(* ===== verification/Info.v ===== *)
(** * Printing state (proc.c, vmmap.c)

    The functions that describe a process, all processes and an address space
    in a buffer, without the options MTP and GETCWD.  Texts are lists of
    bytes. *)

From Stdlib Require Import FunctionalExtensionality.
From stdpp Require Import pretty.
From S2P Require Import Prelude Kstate Sched Proc ProcProps Vmstate Vmmap Areas VmmapProps VmSys VmExample.
Local Open Scope Z_scope.

Abbreviation text := (list Z).

Definition chars (s : string) : text := (λ c, Z.of_N (Ascii.N_of_ascii c)) <$> String.list_ascii_of_string s.
Definition newline : text := [10].
Definition size_of (t : text) : Z := Z.of_nat (length t).

(** Conversions: [%i], [%3i], [%5s], [%-13s]. *)
Definition dec (n : Z) : text := chars (pretty n).
Definition pad (w : nat) (t : text) : text := replicate (w - length t) 32 ++ t.
Definition pad_end (w : nat) (t : text) : text := t ++ replicate (w - length t) 32.

(** [snprintf]: at most [size] bytes with the NUL are stored; the length is
    that of the whole text. *)
Definition snprintf (buf size : Z) (t : text) : V Z :=
  (if 0 <? size then modify (set_mem (mem_write buf (take (Z.to_nat (size - 1)) t ++ [0]))) else mret ());;
  mret (size_of t).

(** The rest of the kernel's printing: [%#.8x] and [%#.5x], [%p], the values of
    the states, and [iprintf], which prints and moves the buffer past what it
    printed. *)
Class Printf := {
  hex8 : Z → text;
  hex5 : Z → text;
  ptr : Z → text;
  state_num : proc_state → Z;
  iprintf : Z * Z → text → V (Z * Z);
  iprintf_fits : ∀ s buf size t, size_of t < size →
    iprintf (buf, size) t s = Ret (buf + size_of t, size - size_of t) (set_mem (mem_write buf (t ++ [0])) s);
}.

Section info.
Context `{Printf}.

(** ** Processes *)

(** The lines for the children. *)
Fixpoint print_children (l : list pptr) (b : Z * Z) : V (Z * Z) :=
  match l with
  | [] => mret b
  | c :: l' =>
      child ← lift (proc_at c);
      b ← iprintf b (chars "     " ++ dec (p_pid child) ++ chars " (" ++ chars (p_comm child) ++ chars ")" ++ newline);
      print_children l' b
  end.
########
# REQUIREMENT
Each record is to be given again in full, exactly as it reads.

# ANSWER SECTION
(* ===== verification/Info.v ===== *)
(** * Printing state (proc.c, vmmap.c)

    The functions that describe a process, all processes and an address space
    in a buffer, without the options MTP and GETCWD.  Texts are lists of
    bytes. *)

From Stdlib Require Import FunctionalExtensionality.
From stdpp Require Import pretty.
From S2P Require Import Prelude Kstate Sched Proc ProcProps Vmstate Vmmap Areas VmmapProps VmSys VmExample.
Local Open Scope Z_scope.

Abbreviation text := (list Z).

Definition chars (s : string) : text := (λ c, Z.of_N (Ascii.N_of_ascii c)) <$> String.list_ascii_of_string s.
Definition newline : text := [10].
Definition size_of (t : text) : Z := Z.of_nat (length t).

(** Conversions: [%i], [%3i], [%5s], [%-13s]. *)
Definition dec (n : Z) : text := chars (pretty n).
Definition pad (w : nat) (t : text) : text := replicate (w - length t) 32 ++ t.
Definition pad_end (w : nat) (t : text) : text := t ++ replicate (w - length t) 32.

(** [snprintf]: at most [size] bytes with the NUL are stored; the length is
    that of the whole text. *)
Definition snprintf (buf size : Z) (t : text) : V Z :=
  (if 0 <? size then modify (set_mem (mem_write buf (take (Z.to_nat (size - 1)) t ++ [0]))) else mret ());;
  mret (size_of t).

(** The rest of the kernel's printing: [%#.8x] and [%#.5x], [%p], the values of
    the states, and [iprintf], which prints and moves the buffer past what it
    printed. *)
Class Printf := {
  hex8 : Z → text;
  hex5 : Z → text;
  ptr : Z → text;
  state_num : proc_state → Z;
  iprintf : Z * Z → text → V (Z * Z);
  iprintf_fits : ∀ s buf size t, size_of t < size →
    iprintf (buf, size) t s = Ret (buf + size_of t, size - size_of t) (set_mem (mem_write buf (t ++ [0])) s);
}.

Section info.
Context `{Printf}.

(** ** Processes *)

(** The lines for the children. *)
Fixpoint print_children (l : list pptr) (b : Z * Z) : V (Z * Z) :=
  match l with
  | [] => mret b
  | c :: l' =>
      child ← lift (proc_at c);
      b ← iprintf b (chars "     " ++ dec (p_pid child) ++ chars " (" ++ chars (p_comm child) ++ chars ")" ++ newline);
      print_children l' b
  end.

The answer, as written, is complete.